Anastasia Mikova : Je travaille en ce moment sur un nouveau film documentaire en co-réalisation avec une personne qui habite dans le sud. Pendant toute la période de préparation, je me suis installée là-bas. Mercredi dernier, j'étais dans une magnifique maison, en plein soleil, dans un jardin. On profitait de la journée, on s'est couchés tranquillement.
Et en plein milieu de la nuit, on a commencé à recevoir plein de messages- je ne coupe jamais mon téléphone. Je me suis dit : "Qu'est-ce qui se passe ?". Et là, on a su que la guerre avait commencé.

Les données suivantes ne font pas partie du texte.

(* ================================================================== *)
(** * The application: routing and exception handlers *)

Inductive Request : Type :=
| POST_analyze (request : AnalyzeRequest)
| GET_conversation (conversation_id : UUID)
| POST_share (request : ShareRequest)
| POST_webhooks (u : string) (events : list string) (secret : string)
| POST_messages (conversation_id : UUID) (message : string) (u : option string)
| GET_health.

(** The JSON bodies the application sends. *)
Inductive Body : Type :=
| ConversationIdBody (s : string)
| MessagesBody (rows : list Message.row)
| ShareBody (r : ShareResponse)
| WebhookBody (wid : UUID)
| NewMessagesBody (msgs : list NewMessage.t)
| StatusBody (s : string)
| DetailBody (detail : string).

Record Response : Type := mkResponse {
  status : Z;
  body : Body;
  headers : list (string * string)
}.

(** FastAPI's handler for [HTTPException]. *)
Definition http_exception_handler (code : Z) (detail : string) : Response :=
  mkResponse code (DetailBody detail) [].

(** [global_exception_handler], registered for [Exception]. *)
Definition global_exception_handler (exc : PyError) : Response :=
  mkResponse 500 (DetailBody (err_msg exc))
    [ ("Access-Control-Allow-Origin", "*");
      ("Access-Control-Allow-Methods", "*");
      ("Access-Control-Allow-Headers", "*") ].

Definition respond (r : result Body) : Response :=
  match r with
  | Ok b => mkResponse 200 b []
  | Raise (HTTPException code detail) => http_exception_handler code detail
  | Raise (Uncaught e) => global_exception_handler e
  end.

Definition fmap {A B} (f : A -> B) (m : M A) : M B :=
  bind m (fun a => ret (f a)).

(** The route table: the handler of a request, with its return value as a
    JSON body. *)
Definition handle (w : World) (req : Request) : M Body :=
  match req with
  | POST_analyze request => fmap ConversationIdBody (analyze_media w request)
  | GET_conversation cid => fmap MessagesBody (get_conversation w cid)
  | POST_share request => fmap ShareBody (share_conversation w request)
  | POST_webhooks u events secret => fmap WebhookBody (create_webhook w u events secret)
  | POST_messages cid message u => fmap NewMessagesBody (add_message w cid message u)
  | GET_health => fmap StatusBody health
  end.

(** One request against the application. *)
Definition app (w : World) (req : Request) (st : St) : Response * St :=
  let (r, st') := handle w req st in (respond r, st').

(** The events a request added to the trace, oldest first. *)
Definition events_since (before after : St) : list Event :=
  rev (firstn (length (trace after) - length (trace before)) (trace after)).

Definition is_http_get (e : Event) : bool :=
  match e with EvHttpGet _ => true | _ => false end.

Definition is_llm (e : Event) : bool :=
  match e with EvLLM _ => true | _ => false end.

Definition is_sql (e : Event) : bool :=
  match e with EvSql _ => true | _ => false end.

Definition is_sql_write (e : Event) : bool :=
  match e with EvSql s => Sql.is_write s | _ => false end.

Definition count (p : Event -> bool) (evs : list Event) : nat :=
  length (filter p evs).

(** Every write in [evs] (oldest first) comes after an LLM call. *)
Fixpoint writes_follow_llm (seen_llm : bool) (evs : list Event) : bool :=
  match evs with
  | [] => true
  | e :: rest =>
      (negb (is_sql_write e) || seen_llm)
      && writes_follow_llm (seen_llm || is_llm e) rest
  end.

(** The database can be reached: the pool is configured, created and lends a
    connection. *)
Definition pool_ok (w : World) : Prop :=
  exists db_url,
    getenv_DATABASE_URL w = Some db_url /\ PyStr.truthy db_url = true /\
    create_pool w db_url = None /\ pool_acquire w = None.

(* ================================================================== *)
(** * A concrete world, for examples *)

Module Demo.

Definition wm0 : WorldModel :=
  mkWorldModel (Some [("radar", "tracks what is new")]) ["radar"] ["what next?"]
               "a first summary".

Definition wm1 : WorldModel :=
  mkWorldModel (Some [("signal", "worth a second look")]) ["signal"] []
               "a second summary".

Definition world : World :=
  mkWorld (Some "postgresql://db/radar") (fun _ => None) None (fun _ => None)
          (fun n => Z.of_nat n) (fun n => N.of_nat (100 + n))
          (fun _ => inr "extracted text")
          (fun u => inr (if PyStr.endswith ".mp3" u then "/a.mp3" else "/post"))
          (fun _ => inr (mkAnalysisResponse wm0 "Interesting." "What next?"))
          (fun _ => inr (mkConversationUpdate wm1 "Indeed." "And then?" None)).

Definition empty : St := mkSt (Sql.mkDB [] [] None) 0 0 [].

Definition request : AnalyzeRequest :=
  mkAnalyzeRequest "https://example.com/post" "my thought".

(** The state after one analysis. *)
Definition analysed : St := snd (analyze_media world request empty).

Definition cid : UUID := 100%N.

(** A conversation whose stored world model lacks the required [summary]. *)
Definition no_summary : json := JObj [("topics", JArr [JStr "radar"])].

Definition broken : St :=
  mkSt (Sql.mkDB
          [Conversation.mk 9%N "https://example.com/post" "webpage"
             (Some "my thought") (Some "Interesting.") (Some no_summary) (Some 0%Z)]
          [] None)
       0 0 [].

(** A world whose LLM is down, and one whose reader service is down. *)
Definition llm_down : World :=
  mkWorld (getenv_DATABASE_URL world) (create_pool world) (pool_acquire world)
          (db_fault world) (now world) (uuid4_at world)
          (requests_get_text world) (urlparse_path world)
          (fun _ => inl (mkPyError "APIConnectionError" "Connection error."))
          (fun _ => inl (mkPyError "APIConnectionError" "Connection error.")).

Definition reader_down : World :=
  mkWorld (getenv_DATABASE_URL world) (create_pool world) (pool_acquire world)
          (db_fault world) (now world) (uuid4_at world)
          (fun _ => inl (mkPyError "ConnectionError" "Max retries exceeded"))
          (urlparse_path world) (llm_analyze world) (llm_continue world).
(** [whois.whois(domain)]. *)
Inductive whois_outcome : Type :=
| WhoisEntry (w : whois_entry)
| WhoisNoRecord (msg : string)      (* whois.parser.PywhoisError *)
| WhoisFailure (msg : string).      (* any other Exception *)

(** [socket.gethostbyname(domain)]. *)
Inductive dns_outcome : Type :=
| DnsResolved
| DnsGaiError                        (* socket.gaierror *)
| DnsFailure (msg : string).         (* any other exception *)

(** [session.head] and [session.get]. *)
Inductive http_outcome : Type :=
| HttpStatus (code : Z)
| HttpError (msg : string).

(** [session.get(article_url)] with the response body parsed. *)
Inductive page_outcome : Type :=
| PageResponse (code : Z) (soup : list node)
| PageError (msg : string).

(** The answers of everything outside the process during one call. *)
Record world : Type := {
  http_head : string -> http_outcome;
  http_get : string -> http_outcome;
  fetch_page : string -> page_outcome;
  whois_lookup : string -> whois_outcome;
  dns_lookup : string -> dns_outcome;
  now : Z
}.

(** Calls that leave the process, in the order they are made. *)
Inductive event : Type :=
| EvHead (url : string)
| EvGet (url : string)
| EvWhois (domain : string)
| EvDns (domain : string)
| EvSaveDomains
| EvSaveResults
| EvFetch (url : string)             (* the GET of an article page *)
| EvError (msg : string)             (* st.error *)
| EvWrite (title : string) (i n : nat)   (* st.write of the progress line *)
| EvProgress (i n : nat)             (* progress_bar.progress(i / n) *)
| EvSleep.                           (* time.sleep(1) *)

(** ** Availability prober *)

(** A value of a [details] dictionary. *)
Inductive detail : Type :=
| DText (s : string)
| DRegistrar (r : option string)
| DDateStr (d : date_val)            (* str(expiry) *)
| DDateFieldStr (f : date_field).    (* str(w.creation_date) and the like *)

Record verdict : Type := {
  available : bool;
  status : string;
  details : list (string * detail)
}.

Parce qu'ils ont lâchement attaqué l'Ukraine à 5h du matin. Une bonne partie de ma famille est encore là-bas, ma grand-mère, ma cousine avec sa fille de 9 ans. La plupart de mes ami·es aussi. Ma mère, par chance, est venue en France pour me donner un coup de main pour m'aider avec mon fils de un an. Et elle devenait repartir ce lundi 28 février. Elle habite en face du Parlement à Kiev, lieu qui sera probablement ciblé. C'est un immense soulagement qu'elle soit avec moi, en France.
A.M. : C'est terrible parce qu'une guerre, c'est quelque chose qu'on voit tous venir mais qu'on ne veut et peut pas accepter. Le cerveau humain n'est fait pas pour accepter ça.
Cela fait deux semaines que les Etats-Unis avertissaient sur l'imminence de cette attaque, demandant l'évacuation des ressortissants étrangers. Mais on se disait qu'ils exagéraient, que c'était la "guéguerre" entre la Russie et les Etats-Unis. Notre cerveau ne voulait pas accepter ça. D'ailleurs, ma mère voulait rentrer il y a encore quelques jours... Alors que toutes les infos nous disaient que c'était l'escalade.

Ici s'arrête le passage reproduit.